Link to Pubmed [PMID] – 37993432
Link to HAL – hal-04301455
Link to DOI – 10.1038/s41467-023-43411-y
Nat Commun 2023 Nov; 14(1): 7642
E. coli and most other diderm bacteria (those with two membranes) have an inner membrane enriched in glycerophospholipids (GPLs) and an asymmetric outer membrane (OM) containing GPLs in its inner leaflet and primarily lipopolysaccharides in its outer leaflet. In E. coli, this lipid asymmetry is maintained by the Mla system which consists of six proteins: the OM lipoprotein MlaA extracts GPLs from the outer leaflet, and the periplasmic chaperone MlaC transfers them across the periplasm to the inner membrane complex MlaBDEF. However, GPL trafficking still remains poorly understood, and has only been studied in a handful of model species.
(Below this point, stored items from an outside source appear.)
(** The policy's reload is the same loop. *)
Lemma policy_watch {TomlError YamlError} (toml : str → result TomlError RawPolicy) (yaml : str → result YamlError YamlDoc)
    (s : SourceSpec) (w : Watch) (l : Look) :
  let w' := watch_turn toml yaml s w l in
  (current w', enforced w') =
  (watch_and_reload (of_string "policy") (forced l) (fingerprint s (seen l)) (set <$> load toml yaml s (read l))
    (current w, enforced w)).1.
Proof.
  unfold watch_turn, watch_and_reload. cbn [fst snd]. destruct (negb _ && _); [done|].
  by destruct (load toml yaml s (read l)).
Qed.

(** ** A renewal *)

(** Certificates and keys are numbers here and belong together when they are equal;
    the key is replaced at instant 1 and the certificate at instant 2. *)
#[local] Instance sample_tls : @Tls Z Z := {|
  pem_certs := λ b, map Ok b;
  pem_key := λ b, match b with [k] => Ok k | _ => Err (of_string "no key") end;
  root_add := λ _, Ok tt;
  with_single_cert := λ certs k, if decide (certs = [k]) then Ok tt else Err (of_string "keys do not match");
  tls13 := λ _, Ok tt;
  self_signed := λ _, Err (of_string "no entropy") |}.
Definition renewal (i : nat) : CertFiles :=
  let old_cert := (i <? 2)%nat in let old_key := (i <? 1)%nat in
  mkCertFiles
    (mkFiles (λ path, if str_eqb path "c" then Some (mkMeta (Some (if old_cert then 0 else 2)) 1)
                      else Some (mkMeta (Some (if old_key then 0 else 1)) 1)) (λ _, None) (λ _, None))
    (λ path, Some (if str_eqb path "c" then [if old_cert then 7 else 8] else [if old_key then 7 else 8])).

Lemma renewal_shows : cert_edits_show (of_string "c") (of_string "k") renewal.
Proof.
  intros i j k Hij Hfp.
  assert ((i <? 2)%nat = (k <? 2)%nat ∧ (i <? 1)%nat = (k <? 1)%nat) as [H2 H1].
  { unfold cert_fingerprint, renewal in Hfp. revert Hfp.
    by destruct (i <? 2)%nat, (k <? 2)%nat, (i <? 1)%nat, (k <? 1)%nat; vm_compute. }
  assert ((j <? 2)%nat = (k <? 2)%nat ∧ (j <? 1)%nat = (k <? 1)%nat) as [H2' H1'].
  { destruct (Nat.ltb_spec i 2), (Nat.ltb_spec k 2), (Nat.ltb_spec i 1), (Nat.ltb_spec k 1), (Nat.ltb_spec j 2), (Nat.ltb_spec j 1);
      try done; lia. }
  unfold renewal. cbn [cf_read]. by rewrite H2', H1'.
Qed.

(** A turn that finds the new key and the old certificate, then one at rest. *)
Lemma tls_reload_converges_witness :
  let w := run_tls_reload (of_string "c") (of_string "k") renewal [mkTlsTick false 1 1 1 1; mkTlsTick false 3 3 3 1]
             (cert_fingerprint (of_string "c") (of_string "k") renewal 0, mkEndpoint (mkServerTls (Chain [7] 7) [ALPN_H3]) []) in
  established w.2 = [mkServerTls (Chain [7] 7) [ALPN_H3]; mkServerTls (Chain [7] 7) [ALPN_H3]] ∧
  for_new w.2 = mkServerTls (Chain [8] 8) [ALPN_H3].
Proof.
  intros w. split; [vm_compute; reflexivity|].
  destruct (@tls_reload_converges Z Z sample_tls (of_string "c") (of_string "k") renewal (mkServerTls (Chain [7] 7) [ALPN_H3]) 0 0
    [mkTlsTick false 1 1 1 1] (mkTlsTick false 3 3 3 1) renewal_shows ltac:(lia) ltac:(vm_compute; reflexivity) eq_refl
    ltac:(cbn; lia)) as (_ & _ & _ & Hrest).
  apply Hrest; vm_compute; reflexivity.
Defined.
Definition validate (args : ExecArgs) : result str unit :=
  if x_agent args && negb (sandboxed args) && negb (x_unsandboxed args) then
    Err (of_string "an agent needs a sandbox: pass --sandbox srt (with --allow-domain), or --unsandboxed to run it with nothing stopping direct connections")
  else if sandboxed args then
    if bool_decide (x_allow_domains args = []) then
      Err ("--sandbox needs at least one --allow-domain: the sandbox runtime allows no network access until domains are named, and it will not accept " ++ [34; 42; 34])
    else if negb (bool_decide (x_forwards args = [])) then
      Err (of_string "--forward cannot be combined with --sandbox: the sandboxed command cannot reach loopback listeners outside the sandbox")
    else Ok tt
  else Ok tt.

Definition resolve_control_plane (explicit : option str) (login : option Credentials) : str :=
  normalize_base_url
    (default CLOUD_CONTROL_PLANE
       (match explicit with Some e => Some e | None => control_plane <$> login end)).

Definition resolve_gateway (explicit : option str) (control_plane : str) : result str str :=
  match explicit with
  | Some gateway => Ok gateway
  | None =>
      if str_eqb control_plane CLOUD_CONTROL_PLANE then Ok CLOUD_GATEWAY
      else Err ("No gateway is configured for " ++ control_plane ++ ". Pass --gateway or set SKIMASQUE_GATEWAY.")
  end.

(** [Path::file_stem] and [Path::extension] of a file name: split at the last dot,
    unless that is the first character. *)
Definition split_dot (file : str) : str * option str :=
  match rsplit_once 46 file with
  | Some (before, after) => if bool_decide (before = []) then (file, None) else (before, Some after)
  | None => (file, None)
  end.
Definition default_app (command : str) : str :=
  match file_name command with Some file => (split_dot file).1 | None => command end.

Definition child_env (http socks : SocketAddr) (forwards : list (ForwardSpec * SocketAddr)) : list (str * str) :=
  let http_url := "http://" ++ display_socket http in
  let socks_url := "socks5h://" ++ display_socket socks in
  map (λ name, (name, http_url))
    [of_string "HTTPS_PROXY"; of_string "https_proxy"; of_string "HTTP_PROXY"; of_string "http_proxy"] ++
  map (λ name, (name, socks_url)) [of_string "ALL_PROXY"; of_string "all_proxy"] ++
  map (λ name, (name, of_string "localhost,127.0.0.1,::1")) [of_string "NO_PROXY"; of_string "no_proxy"] ++
  [(of_string "SKIMASQUE_PROXY_HTTP", display_socket http);
   (of_string "SKIMASQUE_PROXY_SOCKS5", display_socket socks)] ++
  map (λ f, (env_name f.1, display_socket f.2)) forwards.

Definition identity_label (identity : option WorkloadIdentity) : str :=
  default (of_string "unknown")
    (i ← identity;
     match actor i, repository i with
     | Some a, _ => Some a
     | None, Some r => Some r
     | None, None => organization i
     end).

(** ** The preflight *)

Record SimStep : Type := mkSimStep { step_ok : bool; step_text : str }.
Record SimLimit : Type := mkSimLimit { limit_label : str; limit_value : str }.
Record SimulateResult : Type := mkSimulateResult {
  sim_against : str;
  sim_outcome : str;
  sim_policy : option str;
  sim_rule : option str;
  sim_steps : list SimStep;
  sim_suggested_rule : option str;
  sim_closest : list str;
  sim_limits : list SimLimit;
}.

Record Checked : Type := mkChecked { selected : option str; ck_allowed : list bool; ck_session : option str }.

Definition sim_allows (r : SimulateResult) : bool := str_eqb (sim_outcome r) "allow".

Definition judge (pin : option str) (who : str) (probes : list (str * SimulateResult)) (forwards : nat) : result str Checked :=
  let selected := match probes with p :: _ => sim_policy p.2 | [] => None end in
  _ ← match pin with
      | Some pin =>
          if bool_decide (selected = Some pin) then Ok tt
          else
            let chose := match selected with Some s => quoted s | None => of_string "no policy" end in
            Err ("Policy " ++ quoted pin ++ " does not apply to you (" ++ who ++ "). SkiMasque selected " ++ chose ++
                 " for this identity.")
      | None => Ok tt
      end;
  if bool_decide (forwards = 0%nat) then Ok (mkChecked selected [] None)
  else
    let allowed := map (λ p, sim_allows p.2) probes in
    if negb (existsb (λ a, a) allowed) then
      Err ("Every destination would be denied:" ++
           flat_map (λ p, nl ++ "  " ++ p.1 ++ ": denied." ++
             match sim_suggested_rule p.2 with Some rule => " To allow it: " ++ rule | None => [] end) probes)
    else
      let session :=
        p ← List.find (λ p, sim_allows p.2) probes;
        limit_value <$> List.find (λ l, str_eqb (limit_label l) "duration") (sim_limits p.2) in
      Ok (mkChecked selected allowed session).

(** ** The access summary *)

Record AccessLine : Type := mkAccessLine { destination : str; al_allowed : option bool; local : SocketAddr }.
Record HeaderView : Type := mkHeaderView {
  hv_identity : str;
  hv_policy : str;
  hv_application : str;
  hv_gateway : str;
  access : list AccessLine;
  hv_session : option str;
}.

(** [format!("{s:<width$}")]. *)
Definition pad_right (width : nat) (s : str) : str := s ++ repeat 32 (width - length s).

Definition access_line (l : AccessLine) : str :=
  match al_allowed l with
  | Some ok => "  " ++ pad_right 16 (destination l) ++ " " ++ [if ok then 0x2713 else 0x2717] ++ "  " ++ [0x2192] ++ " " ++
               display_socket (local l) ++ nl
  | None => "  " ++ pad_right 16 (destination l) ++ " " ++ [0x2192] ++ " " ++ display_socket (local l) ++ nl
  end.

Definition render_header (v : HeaderView) : str :=
  "SkiMasque" ++ nl ++ nl ++
  flat_map (λ lv, pad_right 13 lv.1 ++ lv.2 ++ nl)
    [(of_string "Identity", hv_identity v); (of_string "Policy", hv_policy v);
     (of_string "Application", hv_application v); (of_string "Gateway", hv_gateway v)] ++
  (if bool_decide (access v = []) then [] else nl ++ "Access" ++ nl ++ flat_map access_line (access v)) ++
  match hv_session v with Some s => nl ++ "Session" ++ nl ++ "  " ++ s ++ nl | None => [] end ++
  nl ++ "Connected." ++ nl.

(** ** Finding a program *)

(** [Path::components().count()]. *)
Definition component_count (p : str) : nat :=
  ((if starts_with "/" p then 1 else if bool_decide (hd [] (split 47 p) = of_string ".") then 1 else 0) +
   length (List.filter (λ c, negb (bool_decide (c = [])) && negb (str_eqb c ".")) (split 47 p)))%nat.

Section programs.
Context (is_file : str → bool).

Definition resolve_program (program : str) (path pathext : option str) : option str :=
  if negb (Nat.eqb (component_count program) 1) ||
     bool_decide (is_Some (file ← file_name program; (split_dot file).2)) then None
  else
    let pathext := default (of_string ".COM;.EXE;.BAT;.CMD") pathext in
    let extensions := List.filter (λ e, negb (bool_decide (e = []))) (split 59 pathext) in
    path ← path;
    List.find is_file
      (flat_map (λ dir, map (λ ext, join dir (program ++ ext)) extensions)
         (List.filter (λ dir, negb (bool_decide (dir = []))) (split 58 path))).

Definition locate (program : str) (path pathext : option str) : option str :=
  if Nat.ltb 1 (component_count program) then if is_file program then Some program else None
  else
    match resolve_program program path pathext with
    | Some found => Some found
    | None => path ← path; List.find is_file (map (λ dir, join dir program) (split 58 path))
    end.
End programs.

(** ** How a command ends *)

Inductive SpawnError : Type := NotFound | OtherIo (text : str).
Definition spawn_error_code (e : SpawnError) : Z :=
  match e with NotFound => EXIT_NOT_FOUND | OtherIo _ => EXIT_NOT_EXECUTABLE end.

(** [ExitStatus]: an exit code, or the signal that ended it, or neither. *)
Record ExitStatus : Type := mkExitStatus { es_code : option Z; es_signal : option Z }.
Definition status_code (s : ExitStatus) : Z :=
  match es_code s with
  | Some code => code
  | None => match es_signal s with Some signal => 128 + signal | None => EXIT_FAILED end
  end.

(** ** The world *)

Record Login : Type := mkLogin { login_creds : Credentials; login_org : str }.
Record Output : Type := mkOutput { out_stdout : str; out_stderr : str; out_success : bool }.
Record AgentSession : Type := mkAgentSession { session_id : str; session_credential : str }.

Record Host (Conn : Type) : Type := mkHost {
  (** The environment and the files of this machine. *)
  var : str → option str;
  is_file : str → bool;
  read_file : str → option (list Z);
  read_text : str → result str str;
  json_from_str : str → result str Json;
  current_exe : result str str;
  (** [account::load], and the control plane's answer to each request. *)
  load : result str (option Credentials);
  answer_orgs : ApiRequest → result str (list str);
  answer_start : ApiRequest → result str AgentSession;
  answer_end : ApiRequest → result str unit;
  answer_mint : ApiRequest → result str Credential;
  answer_simulate : ApiRequest → result str SimulateResult;
  (** The gateway: name lookup, the QUIC session and the credential exchange on it. *)
  lookup_host : str → result str (list SocketAddr);
  connect : TrustStore → SocketAddr → UriTemplate → result str Conn;
  id_token : str → result str str;
  exchange_credential : Conn → str → result str Credential;
  set_header : list (str * str) → str → str → option (list (str * str));
  peek_identity : str → option WorkloadIdentity;
  identity_json : WorkloadIdentity → Json;
  display_unit_error : ParseUnitError → str;
  (** The address the n-th loopback listener gets when it asks for a port. *)
  bind : nat → Z → result str SocketAddr;
  (** The sandbox: where the settings end up, the address to aim at, and what the
      check printed, if it ended in time. *)
  write_settings : Json → result str str;
  probe_target : result str SocketAddr;
  run_check : list str → option (result str Output);
  (** Signals: registering them; one that arrives while the agent session is being
      started or the gateway session prepared, after so many actions of it; those
      that arrive while the command runs. *)
  register : result str unit;
  signal_in_start : option (nat * Z);
  signal_in_prepare : option (nat * Z);
  signals : list Z;
  (** Starting the command, and how waiting for it ends. *)
  spawn : list str → list str → list (str * str) → option SpawnError;
  wait : result str ExitStatus;
}.
Arguments mkHost {Conn} var is_file read_file read_text json_from_str current_exe load answer_orgs answer_start
  answer_end answer_mint answer_simulate lookup_host connect id_token exchange_credential set_header peek_identity
  identity_json display_unit_error bind write_settings probe_target run_check register signal_in_start
  signal_in_prepare signals spawn wait.
Arguments var {Conn} _. Arguments is_file {Conn} _. Arguments read_file {Conn} _. Arguments read_text {Conn} _.
Arguments json_from_str {Conn} _. Arguments current_exe {Conn} _. Arguments load {Conn} _.
Arguments answer_orgs {Conn} _. Arguments answer_start {Conn} _. Arguments answer_end {Conn} _.
Arguments answer_mint {Conn} _. Arguments answer_simulate {Conn} _. Arguments lookup_host {Conn} _.
Arguments connect {Conn} _. Arguments id_token {Conn} _. Arguments exchange_credential {Conn} _.
Arguments set_header {Conn} _. Arguments peek_identity {Conn} _. Arguments identity_json {Conn} _.
Arguments display_unit_error {Conn} _. Arguments bind {Conn} _. Arguments write_settings {Conn} _.
Arguments probe_target {Conn} _. Arguments run_check {Conn} _. Arguments register {Conn} _.
Arguments signal_in_start {Conn} _. Arguments signal_in_prepare {Conn} _. Arguments signals {Conn} _.
Arguments spawn {Conn} _. Arguments wait {Conn} _.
Here, we investigate GPL trafficking in Veillonella parvula, a diderm Firmicute with an Mla system that lacks MlaA and MlaC, but contains an elongated MlaD. V. parvula mla mutants display phenotypes characteristic of disrupted lipid asymmetry which can be suppressed by mutations in tamB, supporting that these two systems have opposite GPL trafficking functions across diverse bacterial lineages. Structural modelling and subcellular localisation assays suggest that V. parvula MlaD forms a transenvelope bridge, comprising a typical inner membrane-localised MCE domain and, in addition, an outer membrane ß-barrel. Phylogenomic analyses indicate that this elongated MlaD type is widely distributed across diderm bacteria and likely forms part of the ancestral functional core of the Mla system, which would be composed of MlaEFD only.